INPUT FOR THIS TASK: Begin

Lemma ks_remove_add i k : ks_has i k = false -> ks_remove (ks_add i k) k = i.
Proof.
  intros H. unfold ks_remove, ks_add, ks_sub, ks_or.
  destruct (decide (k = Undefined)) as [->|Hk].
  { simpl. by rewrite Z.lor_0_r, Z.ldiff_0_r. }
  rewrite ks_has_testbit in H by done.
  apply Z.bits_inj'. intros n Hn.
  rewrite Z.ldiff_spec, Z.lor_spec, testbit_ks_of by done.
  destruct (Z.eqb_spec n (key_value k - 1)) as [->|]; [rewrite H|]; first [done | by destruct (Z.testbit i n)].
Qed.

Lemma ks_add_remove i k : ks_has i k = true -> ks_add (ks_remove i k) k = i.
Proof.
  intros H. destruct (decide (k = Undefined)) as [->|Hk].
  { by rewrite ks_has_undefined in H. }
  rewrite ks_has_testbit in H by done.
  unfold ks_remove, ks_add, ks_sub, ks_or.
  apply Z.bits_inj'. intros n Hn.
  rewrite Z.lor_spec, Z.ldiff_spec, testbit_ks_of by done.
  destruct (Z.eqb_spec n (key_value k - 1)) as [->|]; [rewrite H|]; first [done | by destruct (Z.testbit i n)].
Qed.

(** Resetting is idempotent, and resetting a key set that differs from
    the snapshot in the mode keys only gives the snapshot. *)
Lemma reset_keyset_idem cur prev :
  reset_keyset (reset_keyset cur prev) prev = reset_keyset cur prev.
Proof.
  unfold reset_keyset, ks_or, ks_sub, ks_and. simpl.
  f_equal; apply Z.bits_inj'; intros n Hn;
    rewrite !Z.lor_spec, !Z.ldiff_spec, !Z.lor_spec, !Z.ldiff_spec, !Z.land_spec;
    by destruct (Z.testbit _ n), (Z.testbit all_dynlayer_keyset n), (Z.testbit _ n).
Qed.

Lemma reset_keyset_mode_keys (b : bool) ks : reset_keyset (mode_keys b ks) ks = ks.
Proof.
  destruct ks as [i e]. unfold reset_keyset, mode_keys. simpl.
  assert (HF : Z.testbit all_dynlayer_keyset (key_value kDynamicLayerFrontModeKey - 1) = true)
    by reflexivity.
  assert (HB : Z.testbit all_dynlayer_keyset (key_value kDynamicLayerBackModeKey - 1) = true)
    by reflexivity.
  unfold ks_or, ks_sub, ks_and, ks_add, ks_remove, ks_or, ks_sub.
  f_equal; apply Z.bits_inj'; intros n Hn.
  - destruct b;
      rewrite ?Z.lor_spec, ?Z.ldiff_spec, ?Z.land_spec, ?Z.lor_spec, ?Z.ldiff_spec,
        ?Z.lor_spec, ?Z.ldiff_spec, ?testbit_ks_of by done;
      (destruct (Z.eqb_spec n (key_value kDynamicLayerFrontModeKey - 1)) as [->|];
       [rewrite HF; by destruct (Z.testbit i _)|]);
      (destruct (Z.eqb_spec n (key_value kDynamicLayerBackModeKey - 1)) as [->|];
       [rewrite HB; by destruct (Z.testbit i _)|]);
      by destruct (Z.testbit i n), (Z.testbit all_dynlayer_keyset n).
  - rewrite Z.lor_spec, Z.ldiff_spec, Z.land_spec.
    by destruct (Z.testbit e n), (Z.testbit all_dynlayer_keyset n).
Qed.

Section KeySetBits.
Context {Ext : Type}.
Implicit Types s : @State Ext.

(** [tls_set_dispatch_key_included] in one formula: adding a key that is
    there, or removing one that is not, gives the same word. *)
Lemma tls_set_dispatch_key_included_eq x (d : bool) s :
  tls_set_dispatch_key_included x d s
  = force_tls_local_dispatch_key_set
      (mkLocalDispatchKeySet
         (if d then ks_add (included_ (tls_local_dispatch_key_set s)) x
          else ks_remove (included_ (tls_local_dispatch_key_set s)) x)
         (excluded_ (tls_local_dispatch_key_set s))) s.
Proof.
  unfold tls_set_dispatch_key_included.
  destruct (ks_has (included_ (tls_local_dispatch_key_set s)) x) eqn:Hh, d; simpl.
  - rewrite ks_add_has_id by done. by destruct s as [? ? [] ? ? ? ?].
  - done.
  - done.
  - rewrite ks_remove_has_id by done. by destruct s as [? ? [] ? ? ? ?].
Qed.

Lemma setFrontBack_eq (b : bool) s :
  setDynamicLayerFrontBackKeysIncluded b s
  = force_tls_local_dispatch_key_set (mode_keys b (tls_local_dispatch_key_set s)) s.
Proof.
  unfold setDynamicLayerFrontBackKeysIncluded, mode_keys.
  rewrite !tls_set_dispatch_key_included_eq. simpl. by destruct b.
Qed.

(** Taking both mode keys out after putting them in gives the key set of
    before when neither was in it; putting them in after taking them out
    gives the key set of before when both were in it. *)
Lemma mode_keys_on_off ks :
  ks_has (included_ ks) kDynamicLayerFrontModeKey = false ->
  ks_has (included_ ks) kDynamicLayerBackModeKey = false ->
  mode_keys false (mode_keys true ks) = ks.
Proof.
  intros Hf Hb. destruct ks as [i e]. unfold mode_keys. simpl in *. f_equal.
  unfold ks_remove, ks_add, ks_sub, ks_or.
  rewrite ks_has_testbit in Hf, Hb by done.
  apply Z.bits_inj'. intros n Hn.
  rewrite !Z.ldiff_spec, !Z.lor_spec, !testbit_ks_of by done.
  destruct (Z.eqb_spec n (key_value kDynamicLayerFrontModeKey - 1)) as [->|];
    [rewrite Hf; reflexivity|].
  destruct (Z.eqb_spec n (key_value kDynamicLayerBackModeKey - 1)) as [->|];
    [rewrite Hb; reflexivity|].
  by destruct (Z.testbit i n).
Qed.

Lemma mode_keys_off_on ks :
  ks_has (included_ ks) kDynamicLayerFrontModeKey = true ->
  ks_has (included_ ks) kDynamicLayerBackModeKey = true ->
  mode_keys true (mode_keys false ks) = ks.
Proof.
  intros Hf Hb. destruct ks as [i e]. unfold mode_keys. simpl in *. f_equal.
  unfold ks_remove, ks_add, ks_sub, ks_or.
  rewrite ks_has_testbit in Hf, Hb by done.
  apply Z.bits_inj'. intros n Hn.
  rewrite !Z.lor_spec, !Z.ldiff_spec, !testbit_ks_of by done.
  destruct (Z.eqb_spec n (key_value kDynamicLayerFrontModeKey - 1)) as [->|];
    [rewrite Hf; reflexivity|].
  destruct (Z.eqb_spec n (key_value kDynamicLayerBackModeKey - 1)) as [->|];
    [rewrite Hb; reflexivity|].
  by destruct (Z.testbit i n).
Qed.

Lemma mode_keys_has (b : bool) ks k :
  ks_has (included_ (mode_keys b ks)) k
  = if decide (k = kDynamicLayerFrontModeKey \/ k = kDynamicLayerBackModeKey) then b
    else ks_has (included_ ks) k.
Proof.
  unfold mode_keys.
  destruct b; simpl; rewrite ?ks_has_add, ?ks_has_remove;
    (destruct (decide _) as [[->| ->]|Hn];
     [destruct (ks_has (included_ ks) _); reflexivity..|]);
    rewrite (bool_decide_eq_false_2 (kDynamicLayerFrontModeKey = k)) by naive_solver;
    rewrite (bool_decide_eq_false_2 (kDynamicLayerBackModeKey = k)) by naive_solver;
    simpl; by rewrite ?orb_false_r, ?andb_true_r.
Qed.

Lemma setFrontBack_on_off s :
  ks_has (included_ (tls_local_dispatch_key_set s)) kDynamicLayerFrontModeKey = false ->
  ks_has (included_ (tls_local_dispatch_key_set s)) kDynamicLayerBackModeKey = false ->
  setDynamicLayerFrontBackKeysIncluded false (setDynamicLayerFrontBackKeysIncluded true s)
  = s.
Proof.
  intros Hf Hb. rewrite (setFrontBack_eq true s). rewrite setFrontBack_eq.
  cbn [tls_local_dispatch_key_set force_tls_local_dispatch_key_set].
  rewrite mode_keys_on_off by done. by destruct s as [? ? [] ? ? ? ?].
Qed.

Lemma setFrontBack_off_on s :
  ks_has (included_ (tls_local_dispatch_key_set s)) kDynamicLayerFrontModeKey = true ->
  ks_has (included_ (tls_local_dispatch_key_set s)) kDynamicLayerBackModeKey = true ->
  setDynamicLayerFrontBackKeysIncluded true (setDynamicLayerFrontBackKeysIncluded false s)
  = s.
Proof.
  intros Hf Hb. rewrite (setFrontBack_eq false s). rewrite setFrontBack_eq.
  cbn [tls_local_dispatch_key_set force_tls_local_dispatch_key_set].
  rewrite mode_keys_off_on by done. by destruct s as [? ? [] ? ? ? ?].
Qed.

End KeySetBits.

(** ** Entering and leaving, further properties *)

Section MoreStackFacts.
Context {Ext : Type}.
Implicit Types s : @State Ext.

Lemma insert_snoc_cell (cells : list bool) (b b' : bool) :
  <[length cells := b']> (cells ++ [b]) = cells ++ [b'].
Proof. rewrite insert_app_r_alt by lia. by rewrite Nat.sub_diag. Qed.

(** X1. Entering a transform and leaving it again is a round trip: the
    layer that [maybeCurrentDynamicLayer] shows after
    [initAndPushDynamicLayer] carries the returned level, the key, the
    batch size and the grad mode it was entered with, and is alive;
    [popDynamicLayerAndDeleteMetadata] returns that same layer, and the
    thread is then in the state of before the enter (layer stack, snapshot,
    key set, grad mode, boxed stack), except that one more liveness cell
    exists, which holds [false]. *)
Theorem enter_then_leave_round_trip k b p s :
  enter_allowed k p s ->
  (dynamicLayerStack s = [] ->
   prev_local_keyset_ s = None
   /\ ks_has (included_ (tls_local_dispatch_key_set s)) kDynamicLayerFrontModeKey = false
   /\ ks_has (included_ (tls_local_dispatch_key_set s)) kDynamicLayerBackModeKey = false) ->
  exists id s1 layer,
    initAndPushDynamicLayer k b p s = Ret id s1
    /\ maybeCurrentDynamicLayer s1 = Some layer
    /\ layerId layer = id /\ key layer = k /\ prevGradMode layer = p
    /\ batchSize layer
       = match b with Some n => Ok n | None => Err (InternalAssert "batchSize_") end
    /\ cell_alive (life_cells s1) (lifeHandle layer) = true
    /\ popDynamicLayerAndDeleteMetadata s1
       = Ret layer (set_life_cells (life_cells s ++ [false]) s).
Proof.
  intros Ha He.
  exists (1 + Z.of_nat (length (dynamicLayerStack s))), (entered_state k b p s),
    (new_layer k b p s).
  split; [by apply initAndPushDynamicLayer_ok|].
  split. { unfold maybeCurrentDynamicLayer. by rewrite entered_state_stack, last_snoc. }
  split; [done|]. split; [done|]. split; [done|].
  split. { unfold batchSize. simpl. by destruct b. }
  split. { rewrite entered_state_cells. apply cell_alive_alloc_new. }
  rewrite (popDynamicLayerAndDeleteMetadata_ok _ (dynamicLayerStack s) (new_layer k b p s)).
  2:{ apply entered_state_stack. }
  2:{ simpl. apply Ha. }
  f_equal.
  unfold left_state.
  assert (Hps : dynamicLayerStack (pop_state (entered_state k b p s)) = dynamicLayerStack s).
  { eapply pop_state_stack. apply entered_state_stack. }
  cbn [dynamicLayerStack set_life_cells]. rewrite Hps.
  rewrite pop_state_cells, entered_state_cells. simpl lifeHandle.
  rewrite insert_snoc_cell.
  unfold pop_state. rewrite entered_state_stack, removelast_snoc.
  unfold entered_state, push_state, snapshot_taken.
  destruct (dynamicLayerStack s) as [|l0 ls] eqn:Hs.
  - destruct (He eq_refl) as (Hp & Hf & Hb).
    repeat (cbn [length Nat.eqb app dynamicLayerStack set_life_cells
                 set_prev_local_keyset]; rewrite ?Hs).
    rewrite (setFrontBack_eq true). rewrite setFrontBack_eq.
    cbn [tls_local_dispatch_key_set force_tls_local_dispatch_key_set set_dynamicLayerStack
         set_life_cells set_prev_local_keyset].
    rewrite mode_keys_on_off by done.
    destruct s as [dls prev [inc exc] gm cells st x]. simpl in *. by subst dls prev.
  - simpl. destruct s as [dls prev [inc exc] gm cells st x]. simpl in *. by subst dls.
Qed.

INPUT FOR THIS TASK: End
INPUT FOR THIS TASK: Begin

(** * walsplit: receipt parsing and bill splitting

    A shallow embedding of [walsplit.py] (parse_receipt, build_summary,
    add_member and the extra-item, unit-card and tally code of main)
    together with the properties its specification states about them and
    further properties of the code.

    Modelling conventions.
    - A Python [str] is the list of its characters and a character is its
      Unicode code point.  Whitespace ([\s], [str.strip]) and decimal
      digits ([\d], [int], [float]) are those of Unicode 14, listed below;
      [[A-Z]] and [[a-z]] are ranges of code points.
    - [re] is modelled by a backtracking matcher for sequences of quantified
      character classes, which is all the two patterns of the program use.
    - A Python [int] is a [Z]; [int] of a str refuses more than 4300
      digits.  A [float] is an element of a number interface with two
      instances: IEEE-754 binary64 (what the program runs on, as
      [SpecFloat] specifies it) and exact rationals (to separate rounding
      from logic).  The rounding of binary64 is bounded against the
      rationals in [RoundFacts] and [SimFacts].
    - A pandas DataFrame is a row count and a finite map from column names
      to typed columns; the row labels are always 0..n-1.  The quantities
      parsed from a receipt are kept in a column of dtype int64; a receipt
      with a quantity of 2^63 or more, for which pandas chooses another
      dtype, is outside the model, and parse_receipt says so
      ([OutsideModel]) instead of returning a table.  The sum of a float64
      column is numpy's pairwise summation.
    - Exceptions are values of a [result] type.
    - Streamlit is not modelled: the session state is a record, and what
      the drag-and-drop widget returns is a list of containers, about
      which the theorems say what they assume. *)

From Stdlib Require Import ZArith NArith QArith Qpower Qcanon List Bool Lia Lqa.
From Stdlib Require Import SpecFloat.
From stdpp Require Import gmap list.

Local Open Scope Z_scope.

INPUT FOR THIS TASK: End
INPUT FOR THIS TASK: Begin

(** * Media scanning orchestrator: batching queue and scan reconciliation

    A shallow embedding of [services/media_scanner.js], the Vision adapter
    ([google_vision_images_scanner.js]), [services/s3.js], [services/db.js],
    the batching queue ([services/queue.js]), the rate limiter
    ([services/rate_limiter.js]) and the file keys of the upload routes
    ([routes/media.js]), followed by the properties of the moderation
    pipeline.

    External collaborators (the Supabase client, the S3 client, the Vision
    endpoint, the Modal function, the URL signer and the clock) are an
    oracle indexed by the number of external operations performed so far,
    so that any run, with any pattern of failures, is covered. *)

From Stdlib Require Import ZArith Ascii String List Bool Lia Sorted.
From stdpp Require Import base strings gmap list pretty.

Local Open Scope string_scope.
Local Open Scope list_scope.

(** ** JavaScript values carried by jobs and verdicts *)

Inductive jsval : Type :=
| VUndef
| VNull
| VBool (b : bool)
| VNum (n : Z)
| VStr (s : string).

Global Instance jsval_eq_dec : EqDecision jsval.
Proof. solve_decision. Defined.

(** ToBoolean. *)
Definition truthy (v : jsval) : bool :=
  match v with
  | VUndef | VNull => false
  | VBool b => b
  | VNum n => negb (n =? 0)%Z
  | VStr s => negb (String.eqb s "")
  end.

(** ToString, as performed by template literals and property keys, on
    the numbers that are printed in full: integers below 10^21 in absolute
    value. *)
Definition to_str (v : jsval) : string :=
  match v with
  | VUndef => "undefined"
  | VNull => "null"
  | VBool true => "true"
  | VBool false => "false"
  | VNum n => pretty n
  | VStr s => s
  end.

INPUT FOR THIS TASK: End

▶ [EXERCISE]
Using only the listing above, restate exactly the lines from the line containing "VBool (b : bool)" through the line containing "negb (n =? 0)%Z", both included.

▶ [TASK RESPONSE]
| VBool (b : bool)
| VNum (n : Z)
| VStr (s : string).

Global Instance jsval_eq_dec : EqDecision jsval.
Proof. solve_decision. Defined.

(** ToBoolean. *)
Definition truthy (v : jsval) : bool :=
  match v with
  | VUndef | VNull => false
  | VBool b => b
  | VNum n => negb (n =? 0)%Z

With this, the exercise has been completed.